Rousseff flew over the two burst dams at a waste collection pond at the mine that had unleashed a deadly wave of mud, as 19 people remained missing after the incident. Most of the nearby village of Bento Rodrigues was also flattened in the event.

"We are committed in the first place to blame those who are responsible. Who is responsible? A private business, Samarco, a big business that has Vale and BHP Billiton as partners," Rousseff said. The president added that several laws "were actually not followed. That is why we have imposed a preliminary fine."

Environmental impact

The Samarco iron ore mine in southeastern Brazil's Minas Gerais state is owned by Australia-based BHP Billiton, the world's number one mining company, and Brazil's Vale, the country's leading iron ore miner.

Dilma Rousseff

Brazilian President Dilma Rousseff examined the damage and criticized the mining operators for reckless behavior

Brazil's environmental agency has already levied a $66 million (250 Brazilian reais) fine against Samarco. Rousseff said that other fines could likely follow.
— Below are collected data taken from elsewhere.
(** * ProSoft: shape records, the figure factory and the [Feature] decoder

    A shallow embedding of [main.cpp].  The program reads one binary record
    (a kind tag followed by the kind's parameters) through the [IReader]
    interface, obtains the matching [Figure] object from a [Factory] (caching
    it per kind) and later draws it through the [IDrawer] interface.

    Modelling choices, all taken from the source:
    - [Figure::Type] travels on the wire as a 4-byte integer and is therefore
      a [Z]; [eCircle], [eTriangle] and [eSquare] are its named values.
    - a [double] is only ever copied by the program, never computed with; it is
      represented by its 64-bit image.
    - [std::unordered_map] is a [gmap]; [std::vector] is a [list].
    - objects created with [new] live in a heap (a list indexed by address);
      [Figure*] and [std::shared_ptr<Figure>] are addresses, [nullptr] is
      [None].  Dereferencing an address that is not allocated, or indexing a
      vector out of range, is a fault: the operation returns [None].
    - the calls made on an [IDrawer] are collected in a log. *)

From Stdlib Require Import ZArith List Lia.
From stdpp Require Import base option list gmap strings.

Open Scope nat_scope.

(** ** Raw memory images *)

Definition byte_val (b : Byte.byte) : Z := Z.of_N (Byte.to_N b).

(** The integer stored in a little-endian sequence of bytes (what [memcpy] or
    [fread] into an integer object amounts to on the x86-64 target). *)
Fixpoint le_decode (bs : list Byte.byte) : Z :=
  match bs with
  | [] => 0
  | b :: rest => (byte_val b + 256 * le_decode rest)%Z
  end.

(** [double]: the 64-bit image of an IEEE-754 binary64 value. *)
Definition double : Type := Z.

Definition sizeof_double : nat := 8.

(** The content of a [std::vector<double>] of [count] elements
    (value-initialised, hence all zero) after [bs] was stored at [data()]. *)
Definition doubles_of_bytes (count : nat) (bs : list Byte.byte) : list double :=
  map (fun i => le_decode (take sizeof_double (drop (sizeof_double * i) bs)))
      (seq 0 count).

(** ** namespace Drawer *)

Module Drawer.

(** One call on the [IDrawer] interface. *)
Inductive Call : Type :=
  | drawCircle (centerX centerY radius : double)
  | drawPoligon (points : list double).

(** [IDrawer]: a drawing surface reacts to each call. *)
Class IDrawer (D : Type) : Type := {
  on_drawCircle : D -> double -> double -> double -> D;
  on_drawPoligon : D -> list double -> D
}.

Definition perform `{IDrawer D} (d : D) (c : Call) : D :=
  match c with
  | drawCircle x y r => on_drawCircle d x y r
  | drawPoligon pts => on_drawPoligon d pts
  end.

(** Replaying a log of calls on a surface. *)
Definition replay `{IDrawer D} (d : D) (log : list Call) : D :=
  foldl perform d log.

(** [class Drawer]: both methods have empty bodies. *)
Inductive Drawer : Type := mkDrawer.

#[export] Instance Drawer_IDrawer : IDrawer Drawer := {
  on_drawCircle d _ _ _ := d;
  on_drawPoligon d _ := d
}.

End Drawer.

(** ** namespace Figure *)

Module Figure.

Import Drawer.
She specified that the fines, imposed by Brazil's environmental regulator for violations including river pollution and damages to urban areas where water service has been suspended, could be followed by penalties from other federal or state agencies.

Rousseff also stated that her government expected the companies to pay for all rescue and cleanup efforts, as well compensation for more than 500 people who had been displaced as their homes were destroyed.

Toxic mud has poured into the Doce River since the incident, where it devastated wildlife and continued to threaten drinking water access for hundreds of thousands and possibly widening the circle of those affected.

CEOs react to tragedy

Andrew Mackenzie, CEO of BHP Billiton, and Murilo Ferreira, CEO of Vale, have made their own visits, following growing criticism in the Brazilian media, particularly regarding Ferreira's low profile since the accident.

The two CEOs said in a statement that they were helping Samarco to create an emergency fund for reconstruction and for victims, adding that it was their intention to work with the authorities "to get this fund functioning as soon as practicable."

They added that BHP and Vale had also provided experts in health, security and the environment.